The overall cost savings will depend on how well the systems are designed and optimized. The cloud model will allow the organization to pay for services it is using, instead of paying upfront on infrastructures that it may not need or may use some of the time. The combination of pricing models will help to reduce the overall cost. The pay-as-you-go is similar to the way you pay for electricity, based on your usage. However, a commitment of 1 to 3 year to reserve the resources (Virtual Machine instances) will lead to cost savings. The organization can save money by making a long-term commitment for those resources that it knows it will need, and use a pay-as-you-go pricing option for the one they are not sure.
Furthermore, cloud platforms like AWS and Microsoft Azure have tools that make easy to automate configuration, provisioning services, backup and site recovery. From Microsoft Azure or AWS, it is easy to create a testing or development environment when you need it and take it down when you no longer need it. You can also configure continuous integration (CI)/continuous delivery (CD) pipelines with automated/manual gates. The advantage of these is the reduction in time and cost to recover from failure, configure, test, deploy, and support the resources.
Conclusion
The cloud technology can help organizations to enhance the customer experience as well as to improve its operational efficiency, innovation rate, and agility. An organization should take advantage of its unique strength and cloud technology solutions. It should also create favorable conditions, and acquire and develop the necessary resources for successful transformation.
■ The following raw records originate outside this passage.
(** * GRS PA02: TCP transfer benchmark (two-copy, one-copy, zero-copy)

    A shallow embedding of the message model of [MT25091_Common.h], of the
    session loops of the three servers and of the clients, and of the
    admission control of the accept loop, with the properties of the
    design document stated over them.

    Conventions.  A [size_t] or [unsigned long long] is a [Z] in
    [0, 2^64) with its wrap-around written out; an [int] or [ssize_t] that
    the code only compares and increments by one is a plain [Z], and a
    property that needs the [int] not to overflow says so.  A byte is
    a [Z] in [0, 256).  System calls are answered by the environment: every
    session is a deterministic step function from the state at a call site
    and the value the call returns to the state at the next call site.  In
    the sessions a clock reading is an exact rational; the summary of [main]
    is computed on IEEE binary64 numbers, as the program does. *)

From Stdlib Require Import ZArith QArith List Lia Lqa Bool Permutation.
From Stdlib Require Ascii String.
From Stdlib Require PrimFloat SpecFloat FloatOps.
Import ListNotations.

#[local] Open Scope Z_scope.

(** ** MT25091_Common.h *)

Module Common.
(** * Facts of binary64 arithmetic

    Derived from the specification of the primitive operations
    ([FloatAxioms]) and the reference implementation [SpecFloat]. *)

Section Binary64.

Local Open Scope Z_scope.

(** ** Order *)

Ltac sf_cases :=
  repeat match goal with
  | |- context [(?a ?= ?b)%Z] => destruct (Z.compare_spec a b)
  | |- context [Pos.compare_cont Eq ?a ?b] =>
      change (Pos.compare_cont Eq a b) with (Pos.compare a b);
      destruct (Pos.compare_spec a b)
  end; cbn; try congruence; try lia.

Lemma SFltb_asym x y : SFltb x y = true -> SFltb y x = false.
Proof.
  unfold SFltb.
  destruct x as [sx|sx| |sx mx ex], y as [sy|sy| |sy my ey];
    try (destruct sx); try (destruct sy); cbn; try congruence; sf_cases.
Qed.

Lemma SFltb_trans x y z :
  SFltb x y = true -> SFltb y z = true -> SFltb x z = true.
Proof.
  unfold SFltb.
  destruct x as [sx|sx| |sx mx ex], y as [sy|sy| |sy my ey],
           z as [sz|sz| |sz mz ez];
    try (destruct sx); try (destruct sy); try (destruct sz);
    cbn; try congruence; sf_cases.
Qed.

Lemma ltb_asym (x y : float) : (x <? y)%float = true -> (y <? x)%float = false.
Proof. rewrite !ltb_spec. apply SFltb_asym. Qed.

Lemma ltb_trans (x y z : float) :
  (x <? y)%float = true -> (y <? z)%float = true -> (x <? z)%float = true.
Proof. rewrite !ltb_spec. apply SFltb_trans. Qed.

Lemma SFleb_trans x y z :
  SFleb x y = true -> SFleb y z = true -> SFleb x z = true.
Proof.
  unfold SFleb.
  destruct x as [sx|sx| |sx mx ex], y as [sy|sy| |sy my ey],
           z as [sz|sz| |sz mz ez];
    try (destruct sx); try (destruct sy); try (destruct sz);
    cbn; try congruence; sf_cases.
Qed.

Lemma leb_trans (x y z : float) :
  (x <=? y)%float = true -> (y <=? z)%float = true -> (x <=? z)%float = true.
Proof. rewrite !leb_spec. apply SFleb_trans. Qed.

Lemma ltb_leb (x y : float) :
  (x <? y)%float = true -> (x <=? y)%float = true.
Proof.
  rewrite ltb_spec, leb_spec. unfold SFltb, SFleb.
  destruct (SFcompare _ _) as [[]|]; congruence.
Qed.

Lemma leb_refl (x : float) : is_nan x = false -> (x <=? x)%float = true.
Proof.
  unfold is_nan. rewrite leb_spec, FloatAxioms.eqb_spec. unfold SFeqb, SFleb.
  destruct (SFcompare _ _) as [[]|]; cbn; congruence.
Qed.

(** Two numbers are ordered one way or the other. *)
Lemma not_ltb_leb (x y : float) :
  is_nan x = false -> is_nan y = false ->
  (x <? y)%float = false -> (y <=? x)%float = true.
Proof.
  unfold is_nan. rewrite ltb_spec, leb_spec, !FloatAxioms.eqb_spec.
  unfold SFeqb, SFltb, SFleb.
  destruct (Prim2SF x) as [sx|sx| |sx mx ex], (Prim2SF y) as [sy|sy| |sy my ey];
    try (destruct sx); try (destruct sy); cbn; try congruence; sf_cases.
Qed.

(** A float that is not below zero and is a number is at least zero. *)
Lemma not_neg_leb (x : float) :
  (x <? 0)%float = false -> is_nan x = false -> (0 <=? x)%float = true.
Proof.
  unfold is_nan. rewrite ltb_spec, leb_spec, FloatAxioms.eqb_spec.
  change (Prim2SF 0) with (S754_zero false).
  destruct (Prim2SF x) as [s|s| |s m e]; try destruct s; cbn; congruence.
Qed.
(** * react-native-sonner: the toast registry and the visibility selector

    A shallow embedding of [ToastStateManager] (state.ts), of the constants it
    reads (constants.ts) and of the three memoised lists of [Toaster]
    (toaster.tsx), followed by the properties of the specification that are
    about them.

    Conventions of the embedding.
    - A JS value of type [A | undefined] is an [option A]; a key of an options
      object is a [Field A]: absent, or present with a value that may itself
      be [undefined].  Object spread copies present keys only.
    - [Date.now()] is an argument [now] of every operation that reads it,
      one reading for one call of the operation.
    - Callbacks and renderable content are opaque: they are handles, and a
      call of a callback is an entry of the operation's trace.  The message
      functions of [promise], whose results the registry stores, are
      functions [X → option Content]: they return and do not throw.
    - Subscribers and [onDismiss] callbacks are observers: they do not call
      back into the registry while an operation is running.
    - Numbers are integers. *)

From stdpp Require Import base tactics option list sorting numbers strings pretty.
From Stdlib Require Import ZArith Lia.

Open Scope Z_scope.

(** ** Data model (types.ts) *)

Definition Handle := nat.

(** [string | number]: the identifiers the registry is used with are strings
    and integers. *)
Inductive ToastId :=
  | IdStr (s : string)
  | IdNum (n : Z).

#[global] Instance ToastId_eq_dec : EqDecision ToastId.
Proof. solve_decision. Defined.

Inductive ToastType := TDefault | TSuccess | TError | TWarning | TInfo | TLoading.

#[global] Instance ToastType_eq_dec : EqDecision ToastType.
Proof. solve_decision. Defined.

Inductive Position :=
  | TopLeft | TopCenter | TopRight
  | BottomLeft | BottomCenter | BottomRight.
(** X18: the health of the model container is asked for during setup only.
    The events of a run of [start] fall into a first part without a dequeue
    and a second part without a health check: once the main loop has begun,
    the worker never looks at [/health-check] again. *)
Theorem health_is_checked_before_the_first_dequeue_only
  (self : QueueWorker) (s : run_script) (w : world) :
  exists pre post,
    events (start self s w) = pre ++ post /\
    forallb not_get pre = true /\
    Forall (fun e => is_health_check e = false) post.
Proof.
  rewrite start_cases.
  destruct (setup_loop_ends self (setup_polls s) 0 w) as [Hev _].
  apply (forallb_impl _ _ _ setup_not_get) in Hev.
  destruct (setup_loop self (setup_polls s) 0 w) as [[[u| e |] w1] t1];
    cbn [events snd] in *;
    try (exists t1, []; rewrite app_nil_r; repeat split; auto; constructor).
  assert (Hmain : Forall (fun e => is_health_check e = false)
                    (events (main_loop self (jobs s) w1))).
  { apply main_loop_all; try reflexivity.
    intros e. destruct e; try discriminate; reflexivity. }
  exists t1. eexists. split; [apply events_after|]. split; [exact Hev|].
  destruct (main_loop self (jobs s) w1) as [[[u'| e |] w2] t2];
    cbn [events snd] in *; auto.
  apply Forall_app. split; [exact Hmain|]. repeat constructor.
Qed.

(** ** The channel: numbers and strings *)

Lemma to_N_byte_of_N (n : N) : (n <= 255)%N -> Byte.to_N (byte_of_N n) = n.
Proof.
  intros H. unfold byte_of_N. destruct (Byte.of_N n) as [b|] eqn:E.
  - apply Byte.to_of_N, E.
  - apply Byte.of_N_None_iff in E. lia.
Qed.

Lemma div_mod_128 (n : N) :
  exists q r : N, (n / 128 = q /\ n mod 128 = r /\ n = 128 * q + r /\ r < 128)%N.
Proof.
  exists (n / 128)%N, (n mod 128)%N. repeat split.
  - apply N.div_mod. discriminate.
  - apply N.mod_lt. discriminate.
Qed.

Lemma decode_encode_N_fuel (fuel : nat) (n : N) (rest : list byte) :
  (n < 2 ^ N.of_nat fuel)%N ->
  decode_N (encode_N_fuel fuel n ++ rest) = Some (n, rest).
Proof.
  revert n. induction fuel as [|fuel IH]; intros n Hn.
  - cbn in Hn. assert (n = 0%N) as -> by lia. reflexivity.
  - cbn [encode_N_fuel]. destruct (N.ltb_spec n 128) as [Hlt|Hge].
    + cbn [app decode_N]. rewrite to_N_byte_of_N by lia.
      destruct (N.ltb_spec n 128); [reflexivity|lia].
    + cbn [app decode_N].
      destruct (div_mod_128 n) as [q [r [-> [-> [Hn' Hr]]]]].
      rewrite to_N_byte_of_N by lia.
      destruct (N.ltb_spec (128 + r) 128); [lia|].
      rewrite IH.
      * f_equal. f_equal. lia.
      * rewrite Nat2N.inj_succ, N.pow_succ_r' in Hn.
        assert (0 < 2 ^ N.of_nat fuel)%N
          by (apply N.neq_0_lt_0, N.pow_nonzero; lia).
        generalize dependent (2 ^ N.of_nat fuel)%N. intros. lia.
Qed.

Lemma decode_encode_N (n : N) (rest : list byte) :
  decode_N (encode_N n ++ rest) = Some (n, rest).
Proof.
  unfold encode_N. apply decode_encode_N_fuel.
  rewrite N2Nat.id. apply N.size_gt.
Qed.

(** A number is written as bytes that announce a successor, then one that
    does not. *)
Lemma encode_N_fuel_shape (fuel : nat) (n : N) :
  (n < 2 ^ N.of_nat fuel)%N ->
  exists init last,
    encode_N_fuel fuel n = init ++ [last] /\
    forallb continues init = true /\ continues last = false.
Proof.
  revert n. induction fuel as [|fuel IH]; intros n Hn.
  - cbn in Hn. assert (n = 0%N) as -> by lia. exists [], "000"%byte. auto.
  - cbn [encode_N_fuel]. destruct (N.ltb_spec n 128) as [Hlt|Hge].
    + exists [], (byte_of_N n). repeat split; auto.
      unfold continues. rewrite to_N_byte_of_N by lia.
      apply N.leb_gt. lia.
    + destruct (div_mod_128 n) as [q [r [-> [-> [Hn' Hr]]]]].
      destruct (IH q) as [init [last [E [Hinit Hlast]]]].
      { rewrite Nat2N.inj_succ, N.pow_succ_r' in Hn.
        assert (0 < 2 ^ N.of_nat fuel)%N
          by (apply N.neq_0_lt_0, N.pow_nonzero; lia).
        generalize dependent (2 ^ N.of_nat fuel)%N. intros. lia. }
      exists (byte_of_N (128 + r) :: init), last.
      rewrite E. repeat split; auto.
      cbn [forallb]. rewrite Hinit. unfold continues.
      rewrite to_N_byte_of_N by lia. rewrite andb_true_r.
      apply N.leb_le. lia.
Qed.

Lemma encode_N_shape (n : N) :
  exists init last,
    encode_N n = init ++ [last] /\
    forallb continues init = true /\ continues last = false.
Proof.
  apply encode_N_fuel_shape. rewrite N2Nat.id. apply N.size_gt.
Qed.

Lemma decode_N_incomplete (bs : list byte) :
  forallb continues bs = true -> decode_N bs = None.
Proof.
  induction bs as [|b bs IH]; cbn; [reflexivity|].
  intros H. apply andb_true_iff in H as [Hb Hbs].
  unfold continues in Hb. apply N.leb_le in Hb.
  destruct (N.ltb_spec (Byte.to_N b) 128); [lia|].
  rewrite (IH Hbs). reflexivity.
Qed.

Lemma decode_encode_Z (n : Z) (rest : list byte) :
  decode_Z (encode_Z n ++ rest) = Some (n, rest).
Proof.
  unfold encode_Z, decode_Z. cbn [app]. rewrite decode_encode_N.
  rewrite N2Z.inj_abs_N.
  destruct (Z.ltb_spec n 0); cbn; f_equal; f_equal; lia.
Qed.

Lemma take_exact {A} (l rest : list A) :
  (List.length (l ++ rest) <? List.length l)%nat = false /\
  firstn (List.length l) (l ++ rest) = l /\
  skipn (List.length l) (l ++ rest) = rest.
Proof.
  split; [apply Nat.ltb_ge; rewrite length_app; lia|].
  split.
  - rewrite firstn_app, Nat.sub_diag, firstn_all. cbn. apply app_nil_r.
  - rewrite skipn_app, Nat.sub_diag, skipn_all. reflexivity.
Qed.

Lemma decode_encode_str (s : string) (rest : list byte) :
  decode_str (encode_str s ++ rest) = Some (s, rest).
Proof.
  unfold encode_str, decode_str. rewrite <- app_assoc, decode_encode_N.
  rewrite Nat2N.id.
  destruct (take_exact (list_byte_of_string s) rest) as [-> [-> ->]].
  rewrite string_of_list_byte_of_string. reflexivity.
Qed.

(** ** The channel: values *)

Lemma json_nested_ind (P : json -> Prop) :
  P JNull ->
  (forall b, P (JBool b)) ->
  (forall n, P (JNum n)) ->
  (forall s, P (JStr s)) ->
  (forall items, Forall P items -> P (JArr items)) ->
  (forall fields, Forall (fun kv => P (snd kv)) fields -> P (JObj fields)) ->
  forall v, P v.
Proof.
  intros HNull HBool HNum HStr HArr HObj.
  refine (fix go (v : json) : P v :=
            match v with
            | JNull => HNull
            | JBool b => HBool b
            | JNum n => HNum n
            | JStr s => HStr s
            | JArr items =>
                HArr items
                  ((fix all (xs : list json) : Forall P xs :=
                      match xs with
                      | [] => Forall_nil P
                      | x :: rest => Forall_cons x (go x) (all rest)
                      end) items)
            | JObj fields =>
                HObj fields
                  ((fix all (kvs : list (string * json))
                      : Forall (fun kv => P (snd kv)) kvs :=
                      match kvs with
                      | [] => Forall_nil _
                      | kv :: rest => Forall_cons kv (go (snd kv)) (all rest)
                      end) fields)
            end).
Qed.

Lemma decode_items_ok (fuel : nat) (items : list json) (rest : list byte) :
  Forall (fun x => forall rest',
            decode_json fuel (encode_json x ++ rest') = Some (x, rest')) items ->
  decode_items (decode_json fuel) (List.length items)
    (encode_items items ++ rest) = Some (items, rest).
Proof.
  induction 1 as [|x items Hx _ IH]; [reflexivity|].
  cbn [List.length encode_items decode_items].
  rewrite <- app_assoc, Hx, IH. reflexivity.
Qed.

Lemma decode_fields_ok (fuel : nat) (fields : list (string * json))
  (rest : list byte) :
  Forall (fun kv => forall rest',
            decode_json fuel (encode_json (snd kv) ++ rest') =
            Some (snd kv, rest')) fields ->
  decode_fields (decode_json fuel) (List.length fields)
    (encode_fields fields ++ rest) = Some (fields, rest).
Proof.
  induction 1 as [|[k x] fields Hx _ IH]; [reflexivity|].
  cbn [List.length encode_fields decode_fields snd] in *.
  rewrite <- !app_assoc, decode_encode_str, Hx, IH. reflexivity.
Qed.

Lemma decode_encode_json (v : json) :
  forall fuel rest,
    (json_depth v <= fuel)%nat ->
    decode_json fuel (encode_json v ++ rest) = Some (v, rest).
Proof.
  induction v as [|b|n|s|items IH|fields IH] using json_nested_ind;
    intros [|fuel] rest Hd; cbn [json_depth] in Hd; try lia.
  - reflexivity.
  - destruct b; reflexivity.
  - cbn [encode_json app decode_json]. rewrite decode_encode_Z. reflexivity.
  - cbn [encode_json app decode_json]. rewrite decode_encode_str. reflexivity.
  - change (encode_json (JArr items))
      with (tag_arr :: encode_N (N.of_nat (List.length items)) ++
            encode_items items).
    change (json_depth (JArr items)) with (S (deepest_item items)) in Hd.
    cbn [app decode_json]. rewrite <- app_assoc, decode_encode_N, Nat2N.id.
    rewrite decode_items_ok; [reflexivity|].
    apply Nat.succ_le_mono in Hd. clear rest.
    induction IH as [|x items Hx _ IHitems]; constructor;
      cbn [deepest_item] in Hd.
    + intros rest'. apply Hx. lia.
    + apply IHitems. lia.
  - change (encode_json (JObj fields))
      with (tag_obj :: encode_N (N.of_nat (List.length fields)) ++
            encode_fields fields).
    change (json_depth (JObj fields)) with (S (deepest_field fields)) in Hd.
    cbn [app decode_json]. rewrite <- app_assoc, decode_encode_N, Nat2N.id.
    rewrite decode_fields_ok; [reflexivity|].
    apply Nat.succ_le_mono in Hd. clear rest.
    induction IH as [|[k x] fields Hx _ IHfields]; constructor;
      cbn [deepest_field snd] in *.
    + intros rest'. apply Hx. lia.
    + apply IHfields. lia.
Qed.

Lemma json_depth_le_length (v : json) :
  (json_depth v <= List.length (encode_json v))%nat.
Proof.
  induction v as [|b|n|s|items IH|fields IH] using json_nested_ind;
    try (cbn; lia).
  - change (encode_json (JArr items))
      with (tag_arr :: encode_N (N.of_nat (List.length items)) ++
            encode_items items).
    change (json_depth (JArr items)) with (S (deepest_item items)).
    cbn [List.length]. rewrite length_app. apply le_n_S.
    enough (deepest_item items <= List.length (encode_items items))%nat by lia.
    induction IH as [|x items Hx _ IHitems]; cbn [deepest_item encode_items];
      [lia|]. rewrite length_app. lia.
  - change (encode_json (JObj fields))
      with (tag_obj :: encode_N (N.of_nat (List.length fields)) ++
            encode_fields fields).
    change (json_depth (JObj fields)) with (S (deepest_field fields)).
    cbn [List.length]. rewrite length_app. apply le_n_S.
    enough (deepest_field fields <= List.length (encode_fields fields))%nat
      by lia.
    induction IH as [|[k x] fields Hx _ IHfields];
      cbn [deepest_field encode_fields snd] in *; [lia|].
    rewrite !length_app. lia.
Qed.

Lemma decode_encode_event (e : EventPayload) (rest : list byte) :
  decode_event (encode_event e ++ rest) = Some (e, rest).
Proof.
  destruct e as [payload|message]; cbn [encode_event app decode_event].
  - cbn [Byte.eqb]. rewrite decode_encode_json; [reflexivity|].
    pose proof (json_depth_le_length payload). rewrite length_app. lia.
  - rewrite decode_encode_str. reflexivity.
Qed.

(** ** The channel: one encoding, one framing *)

Lemma loads_dumps (m : ChannelMessage) : loads (dumps m) = Some m.
Proof.
  destruct m as [correlation_id e]. unfold loads, dumps. cbn [fst snd].
  rewrite decode_encode_str.
  rewrite <- (app_nil_r (encode_event e)), decode_encode_event. reflexivity.
Qed.

Lemma unframe_frame (buf rest : list byte) :
  unframe (frame buf ++ rest) = Some (buf, rest).
Proof.
  unfold unframe, frame, header. rewrite <- app_assoc, decode_encode_N, Nat2N.id.
  destruct (take_exact buf rest) as [-> [-> ->]]. reflexivity.
Qed.

Lemma unframe_incomplete (buf pre suf : list byte) :
  frame buf = pre ++ suf -> suf <> [] -> unframe pre = None.
Proof.
  unfold frame, header. intros E Hsuf.
  apply app_eq_app in E as [l [[Eh Es]|[Ep Eb]]].
  - destruct (encode_N_shape (N.of_nat (List.length buf)))
      as [init [last [Eshape [Hinit Hlast]]]].
    rewrite Eshape in Eh.
    destruct l as [|x l] using rev_ind.
    + rewrite app_nil_r in Eh. subst pre. cbn [app] in Es. subst suf.
      unfold unframe. rewrite <- Eshape.
      rewrite <- (app_nil_r (encode_N _)), decode_encode_N, Nat2N.id.
      destruct buf; [contradiction|]. reflexivity.
    + rewrite app_assoc in Eh. apply app_inj_tail in Eh as [Einit _].
      unfold unframe. rewrite decode_N_incomplete; [reflexivity|].
      rewrite Einit, forallb_app in Hinit.
      apply andb_true_iff in Hinit. tauto.
  - subst pre. unfold unframe. rewrite decode_encode_N, Nat2N.id.
    rewrite Eb, length_app.
    destruct suf; [contradiction|]. cbn [List.length].
    destruct (Nat.ltb_spec (List.length l) (List.length l + S (List.length suf)));
      [reflexivity|lia].
Qed.

(** The suspension-based reader returns the payload once all of the frame has
    arrived, however the transport cuts the frame into chunks. *)
Lemma recv_bytes_frame (buf : list byte) (chunks : list (list byte))
  (buffer : list byte) :
  buffer ++ List.concat chunks = frame buf ->
  recv_bytes buffer chunks = Resumed (buf, []).
Proof.
  revert buffer. induction chunks as [|chunk later IH]; intros buffer E.
  - cbn in E. rewrite app_nil_r in E. subst buffer. cbn [recv_bytes].
    rewrite <- (app_nil_r (frame buf)), unframe_frame. reflexivity.
  - cbn [recv_bytes].
    destruct (List.concat (chunk :: later)) as [|x rest] eqn:Ec.
    + rewrite app_nil_r in E. subst buffer.
      rewrite <- (app_nil_r (frame buf)), unframe_frame. reflexivity.
    + rewrite (unframe_incomplete buf buffer (x :: rest)); [|auto|discriminate].
      apply IH. rewrite <- app_assoc. cbn [List.concat] in Ec.
      rewrite <- Ec in E. exact E.
Qed.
Great innovative products don't come out of thin air they are the result of several experiments, collaborative efforts, and adjustments. Organizations with high innovation embrace experimentation, collaboration, and agility. They understand that even though the failed experiments will be more than home runs, it is the few home runs that will give them a competitive advantage.
The organization should start small and improve the solution iteratively. Remember, it takes time to get things right and to reach a point where you can maximize the value on your good investment. Starting sooner than later will help an organization to develop capabilities it needs to gain a competitive advantage and maintain sustainable growth.